§ How to complete this task
If a line in the records below holds the word "gmap", copy it.

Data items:
____
(* ===== verification/PfcpSessionEst.v ===== *)
(** * The session establishment request as a whole

    The loops of [fill_pfcp_sess_est_req] over the rules of a session as functions on
    lists: the PDRs and FARs in the order of the bearers, every QER once, the URRs.  The
    request that is filled is [est_form] of these lists, and the encoder writes its
    reference form. *)

From stdpp Require Import gmap.
From S2P Require Import Prelude EncDecBits Text Codec CodecSpec Tlv Teid Upf PfcpIes PfcpIesEncoder PfcpIesDecoder PfcpIesSpec.
From S2P Require Import PfcpIesOptional PfcpMsgs PfcpMsgsEncoder PfcpGroups PfcpMsgsSpec.
From S2P Require Import PfcpSetIe PfcpSession PfcpSessionReq PfcpSessionSpec.

Open Scope Z_scope.

(** A packet detection rule, the rule it is for, and the texts of its filters. *)
Record item := mk_item { item_pdr : pdr_t; item_rule : dynamic_rule_t; item_texts : list (list Z) }.
(** A quality enforcement rule, and the rule that it was created for. *)
Abbreviation qer_item := (qer_t * dynamic_rule_t)%type.

Definition item_ok (cfg : session_config) (i : item) : Prop :=
  side_ok i.(item_pdr) ∧ urrs_ok cfg i.(item_pdr) ∧ (length i.(item_pdr).(pdr_qers) <= 16)%nat ∧
  rule_texts i.(item_pdr).(src_intfc) i.(item_rule) i.(item_texts).

Definition same_qer (q : qer_t) (x : qer_item) : bool := x.1.(qer_id) =? q.(qer_id).
Definition add_qer (rule : dynamic_rule_t) (Q : list qer_item) (q : qer_t) : list qer_item :=
  if existsb (same_qer q) Q then Q else Q ++ [(q, rule)].
Definition add_qers (rule : dynamic_rule_t) (qs : list qer_t) (Q : list qer_item) : list qer_item :=
  foldl (add_qer rule) Q qs.

(** The context of a QER carries its own identifier. *)
Definition qers_ok (table : gmap Z qer_t) : Prop := ∀ id q, table !! id = Some q -> q.(qer_id) = id ∧ qer_ok q.

(** What is in the store for the PDRs of the bearers, in order. *)
Definition item_at (s : session) (p : ptr) : option item :=
  pdr ← s.(h_pdrs) !! p;
  r ← pdr.(dynamic_rule);
  rule ← s.(h_rules) !! r;
  texts ← mapM (fun f => c_str f.(sdf_flow_description)) (wanted_flows pdr.(src_intfc) rule);
  Some (mk_item pdr rule texts).
Definition bearer_pdrs (s : session) (o : option ptr) : option (list ptr) :=
  match o with None => Some [] | Some b => x ← s.(h_bearers) !! b; Some x.(pdrs) end.
Definition session_items (s : session) (bearers : list (option ptr)) : option (list item) :=
  l ← mapM (bearer_pdrs s) bearers; mapM (item_at s) (mjoin l).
____
§ Response
From stdpp Require Import gmap.
Definition qers_ok (table : gmap Z qer_t) : Prop := ∀ id q, table !! id = Some q -> q.(qer_id) = id ∧ qer_ok q.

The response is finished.